§ TRY IT:
Pull every line that holds the word "Some" from the entries.

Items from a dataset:
******************************
#[export] Instance demo_laws (fails : bool) : TxLaws (H:=demo_db fails).
Proof.
  refine {| in_tx := λ (_ : Conn (DuckDb:=demo_db fails)) (d : Db (DuckDb:=demo_db fails)), d : bool;
            no_control := λ sql, bool_decide (control sql = None) && negb (bool_decide (sql = lit "COMMIT")) |}.
  - done.
  - done.
  - done.
  - intros conn d stmt d' rows row schema [= <-] Hrows Hrow. cbn in Hrows.
    assert (run_query catalog_views_sql = answer columns [[Some (RText (lit "x"))]]) as Hx
      by (vm_compute; reflexivity).
    rewrite Hx in Hrows. injection Hrows as <-. cbn [rows_cells answer] in Hrow.
    by apply list_elem_of_singleton in Hrow as ->.
  - intros conn sql params d [Hno Hc]%andb_true_iff. apply bool_decide_eq_true in Hno.
    apply negb_true_iff, bool_decide_eq_false in Hc. cbn.
    rewrite (bool_decide_false _ Hc), andb_false_r. unfold run_execute. by rewrite Hno.
  - intros conn command d Hcommand Hd. destruct Hcommand as [->| ->]; cbn in Hd; subst d;
      destruct fails; vm_compute; split; try reflexivity; by eexists.
  - intros conn command d Hcommand Hd. destruct Hcommand as [->| ->]; cbn in Hd; subst d;
      destruct fails; vm_compute; reflexivity.
  - intros conn command d Hcommand. cbn. destruct (fails && _); [done|]. by apply demo_end.
  - intros conn command d Hcommand Hd. cbn. destruct (fails && _); [by eexists|]. by apply demo_end.
Defined.

Definition demo_schema : SchemaCodec.
Proof. constructor; try exact other; try exact no_value; intros; first [exact Null | exact []]. Defined.
Definition demo_driver : DriverCodec.
Proof.
  refine {| Version := unit; method_text := λ _, []; kind_value := λ _, Null;
    parse_version := λ _, inr tt; at_least := λ _ _, true; show_version := λ _, [];
    debug_text := λ t, t; package_version := [] |}; first [exact other|exact no_value].
Defined.
#[local] Existing Instances demo_schema demo_driver.

Definition demo_session (fails : bool) : DuckDbSession (H:=demo_db fails) :=
  {| session_config := None; session_connection := Some (tt : Conn (DuckDb:=demo_db fails)) |}.

Definition on_one : Value := Object [(lit "conn_id", Number (PosInt 1))].
Definition of_tx : Value := Object [(lit "tx_id", Str (lit "tx-1"))].

(** An import, a transaction that is committed, and a transaction. *)
Definition demo_requests : list (N * N * Method * Value) :=
  [(0, 0, DATA_IMPORT_BEGIN, on_one); (0, 0, TX_BEGIN, on_one);
   (0, 0, DATA_IMPORT_COMMIT, Object [(lit "import_id", Str (lit "i-1"))]);
   (0, 0, TX_BEGIN, on_one); (0, 0, TX_COMMIT, of_tx); (0, 0, TX_BEGIN, on_one)]%N.

Lemma demo_quiet (fails : bool) :
  Forall (quiet_request (H:=demo_db fails)) demo_requests.
Proof. repeat constructor. Qed.

Lemma transactions_have_owner_witness :
  let s := serve (H:=demo_db false) demo_requests (opened (H:=demo_db false) 1%N (demo_session false) false) in
  in_tx (TxLaws:=demo_laws false) tt (db s) = true ∧
  ((∃ tx, txs (client s) = {[tx := 1%N]} ∧ imports (client s) = ∅) ∨
   (txs (client s) = ∅ ∧ ∃ id i, imports (client s) = {[id := i]} ∧ is_conn_id i = 1%N)).
Proof.
  intros s. split; [vm_compute; reflexivity|].
  apply (transactions_have_owner (H:=demo_db false) 1%N tt (demo_session false) false demo_requests);
    [reflexivity|reflexivity|apply (demo_quiet false)|vm_compute; reflexivity].
Defined.

(** A transaction of a database whose commits fail. *)
Definition demo_begun : Duck (H:=demo_db true) :=
  serve (H:=demo_db true) [(0, 0, TX_BEGIN, on_one)]%N
    (opened (H:=demo_db true) 1%N (demo_session true) false).

Lemma demo_begun_phase : in_phase (H:=demo_db true) 1%N tt (InTx (lit "tx-1")) demo_begun.
Proof.
  destruct (serve_path (H:=demo_db true) 1%N tt [(0, 0, TX_BEGIN, on_one)]%N Idle
    (opened (H:=demo_db true) 1%N (demo_session true) false)) as (ph & _ & Hph);
    [repeat constructor|by apply (opened_idle (H:=demo_db true))|done|]. fold demo_begun in Hph.
  assert (txs (client demo_begun) !! lit "tx-1" = Some 1%N) as Htx by (vm_compute; reflexivity).
  pose proof (tx_conn_phase (H:=demo_db true) 1%N tt ph demo_begun (lit "tx-1") Hph) as Hconn.
  unfold tx_conn in Hconn. rewrite Htx in Hconn. destruct (decide _) as [->|]; done.
Qed.

Lemma failed_commit_is_final_witness :
  (∃ e, (call (H:=demo_db true) 0 0 TX_COMMIT of_tx demo_begun).2 = Err e) ∧
  ∀ v, (call (H:=demo_db true) 0 0 TX_BEGIN on_one
    (serve (H:=demo_db true) demo_requests (call (H:=demo_db true) 0 0 TX_COMMIT of_tx demo_begun).1)).2 ≠ Ok v.
Proof.
  split; [eexists; vm_compute; reflexivity|].
  eapply (failed_commit_is_final (H:=demo_db true) 1%N tt (lit "tx-1") of_tx demo_begun);
    [apply demo_begun_phase|by split_and!|vm_compute; reflexivity|vm_compute; reflexivity|apply (demo_quiet true)|left; reflexivity].
Defined.
End Demo.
******************************
§ ANSWER SPACE:
    assert (run_query catalog_views_sql = answer columns [[Some (RText (lit "x"))]]) as Hx
  {| session_config := None; session_connection := Some (tt : Conn (DuckDb:=demo_db fails)) |}.
  assert (txs (client demo_begun) !! lit "tx-1" = Some 1%N) as Htx by (vm_compute; reflexivity).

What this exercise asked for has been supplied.